### [Aim of the exercise]
Lines of the records that hold the word "Require" are to be counted; give the number and nothing more.

[Stored data]
--
(* ===== verification/LibcMallocInv.v ===== *)
(** * The C library's allocator: the heap

    A heap is described by its blocks, by header address: the small ones tile the arenas,
    and each of the big ones is a mapping of its own. [hp] says that the memory holds this
    description, the free list runs through free blocks, and the bytes [P] protects are as
    they were. *)

From stdpp Require Import gmap list.
From S2P Require Import Prelude KString Bytes LibcMalloc.

(** ** Memory *)

#[export] Instance uheap_memory_laws : ByteMemoryLaws uheap.
Proof.
  split.
  - intros h a v. cbn. case_decide; [|done]. intros [= <-]. apply u8_range.
  - intros h a v b [w Hw] Hv. cbn in *. case_decide; [|done]. destruct (decide (a = b)) as [<-|Hne].
    + rewrite decide_True by done. rewrite lookup_insert_eq. cbn. by rewrite u8_small.
    + by rewrite lookup_insert_ne.
Qed.

Definition ust (a v : Z) (h : uheap) : uheap := put_bytes a (le_bytes 8 v) h.

Lemma put_bytes_rest vs : ∀ a h, uh_pages (put_bytes a vs h) = uh_pages h ∧ uh_free (put_bytes a vs h) = uh_free h ∧
  uh_errno (put_bytes a vs h) = uh_errno h ∧ uh_calls (put_bytes a vs h) = uh_calls h.
Proof. induction vs as [|v vs IH]; intros a h; [done|]. cbn [put_bytes]. destruct (IH (a + 1) (mem_put a v h)) as (-> & -> & -> & ->). done. Qed.

Lemma put_bytes_stored vs : ∀ a h b, is_Some (uh_bytes h !! b) → is_Some (uh_bytes (put_bytes a vs h) !! b).
Proof.
  induction vs as [|v vs IH]; intros a h b Hb; [done|]. cbn [put_bytes]. apply IH. cbn. destruct (decide (a = b)) as [<-|]; [rewrite lookup_insert_eq; eauto|].
  by rewrite lookup_insert_ne.
Qed.

Lemma ust_pages a v h : uh_pages (ust a v h) = uh_pages h.
Proof. apply put_bytes_rest. Qed.
Lemma ust_free a v h : uh_free (ust a v h) = uh_free h.
Proof. apply put_bytes_rest. Qed.
Lemma ust_stored a v h b : is_Some (uh_bytes h !! b) → is_Some (uh_bytes (ust a v h) !! b).
Proof. apply put_bytes_stored. Qed.
Lemma ust_stored_here a v h : is_Some (uh_bytes (ust a v h) !! a).
Proof. unfold ust. change (le_bytes 8 v) with (v mod 256 :: le_bytes 7 (v / 256)). cbn [put_bytes]. apply put_bytes_stored. cbn. rewrite lookup_insert_eq. eauto. Qed.

Lemma mem_at_ust a v h b : mapped h a 8 → ¬ (a ≤ b < a + 8) → mem_at (ust a v h) b = mem_at h b.
Proof.
  intros Hm Hb. unfold ust. rewrite mem_at_put_bytes; rewrite ?length_le_bytes; [|done|apply le_bytes_range]. by rewrite decide_False by lia.
Qed.

Lemma mapped_pages h h' a n : uh_pages h ⊆ uh_pages h' → mapped h a n → mapped h' a n.
Proof. intros Hp Hm b Hb. specialize (Hm b Hb). cbn in *. case_decide; [|by destruct Hm]. rewrite decide_True by set_solver. eauto. Qed.

Lemma mapped_sub h a n a' n' : mapped h a n → a ≤ a' → a' + n' ≤ a + n → mapped h a' n'.
Proof. intros Hm Ha Hn b Hb. apply Hm. lia. Qed.

Lemma word_at_some h a : mapped h a 8 → is_Some (word_at h a).
Proof.
  intros Hm. unfold word_at. apply fmap_is_Some, mapM_is_Some_2, Forall_forall. intros b Hb%elem_of_seqZ. apply Hm. lia.
Qed.

Lemma word_at_ust a v h : mapped h a 8 → 0 ≤ v < 2 ^ 64 → word_at (ust a v h) a = Some v.
Proof.
  intros Hm Hv. unfold word_at. rewrite (mapM_Some_2 _ _ (le_bytes 8 v)); [cbn [fmap option_fmap option_map]; rewrite le_num_bytes; f_equal; by apply Z.mod_small|].
  apply Forall2_same_length_lookup. split; [by rewrite length_seqZ, length_le_bytes|]. intros i x y Hx Hy. apply lookup_seqZ in Hx as [-> Hi].
  unfold ust. rewrite mem_at_put_bytes; rewrite ?length_le_bytes; [|done|apply le_bytes_range]. rewrite decide_True by lia.
  by replace (Z.to_nat (a + Z.of_nat i - a)) with i by lia.
Qed.


Lemma mapM_ext_in {A B} (f g : A → option B) l : (∀ b, b ∈ l → f b = g b) → mapM f l = mapM g l.
Proof. induction l as [|x l IH]; intros Hl; [done|]. cbn. rewrite (Hl x) by set_solver. rewrite IH by set_solver. done. Qed.

Lemma word_at_ext h h' a : (∀ b, a ≤ b < a + 8 → mem_at h' b = mem_at h b) → word_at h' a = word_at h a.
Proof. intros H. unfold word_at. f_equal. apply mapM_ext_in. intros b Hb%elem_of_seqZ. apply H. lia. Qed.

Lemma word_at_ust_ne a v h b : mapped h a 8 → a + 8 ≤ b ∨ b + 8 ≤ a → word_at (ust a v h) b = word_at h b.
Proof. intros Hm Hb. apply word_at_ext. intros c Hc. apply mem_at_ust; [done|lia]. Qed.

(** Aligned words are the same or apart. *)
Lemma word_at_ust_al a v h b : mapped h a 8 → a mod 8 = 0 → b mod 8 = 0 → a ≠ b → word_at (ust a v h) b = word_at h b.
Proof. intros Hm Ha Hb Hne. apply word_at_ust_ne; [done|]. pose proof (Z.div_mod a 8). pose proof (Z.div_mod b 8). lia. Qed.

Lemma wp_uload a h v Q : word_at h a = Some v → Q v h → wp (uload a) h Q.
Proof. intros E HQ. unfold wp, uload. by rewrite E. Qed.

Lemma wp_ustore a v h Q : mapped h a 8 → Q tt (ust a v h) → wp (ustore a v) h Q.
Proof. intros Hm HQ. unfold wp, ustore. destruct (word_at_some h a Hm) as [w ->]. done. Qed.

(** ** Blocks

    Addresses and sizes of blocks in units of 16 bytes, one unit being a header; a block [u]
    is followed by the block [u + 1 + b_size]. A sentinel has size 0. *)

Record blk := Blk { b_size : Z; b_prev : Z; b_used : bool }.

(** [G]: the big blocks, first page to number of pages. The block at [x] may have a stale
    [b_prev]; with [x] zero none has. *)
Record shape (B : gmap Z blk) (G : gmap Z Z) (x : Z) : Prop := {
  sh_pos : ∀ u b, B !! u = Some b → 0 < u ∧ 0 ≤ b_size b ∧ 0 ≤ b_prev b ∧ u + 1 + b_size b ≤ 2 ^ 43 ∧ b_prev b ≤ 2 ^ 43;
  sh_sent : ∀ u b, B !! u = Some b → b_size b = 0 → b_used b = true;
  sh_next : ∀ u b, B !! u = Some b → b_size b ≠ 0 → ∃ b', B !! (u + 1 + b_size b) = Some b' ∧ (b_prev b' = b_size b ∨ u + 1 + b_size b = x);
  sh_prev : ∀ u b, B !! u = Some b → b_prev b ≠ 0 → u ≠ x → ∃ b', B !! (u - 1 - b_prev b) = Some b' ∧ b_size b' = b_prev b;
  sh_sep : ∀ u b u' b', B !! u = Some b → B !! u' = Some b' → u < u' → u + 1 + b_size b ≤ u';
  sh_big : ∀ k t, G !! k = Some t → 0 < k ∧ 0 < t ∧ 256 * (k + t) ≤ 2 ^ 43;
  sh_bigsep : ∀ k t k' t', G !! k = Some t → G !! k' = Some t' → k < k' → k + t ≤ k';
  sh_cross : ∀ u b k t, B !! u = Some b → G !! k = Some t → u + 1 + b_size b ≤ 256 * k ∨ 256 * (k + t) ≤ u }.

(** The [i]-th link of the free list. *)
Definition link (fl : list Z) (i : nat) : Z := match fl !! i with Some u => 16 * u | None => 0 end.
--
### [Problem solution]
2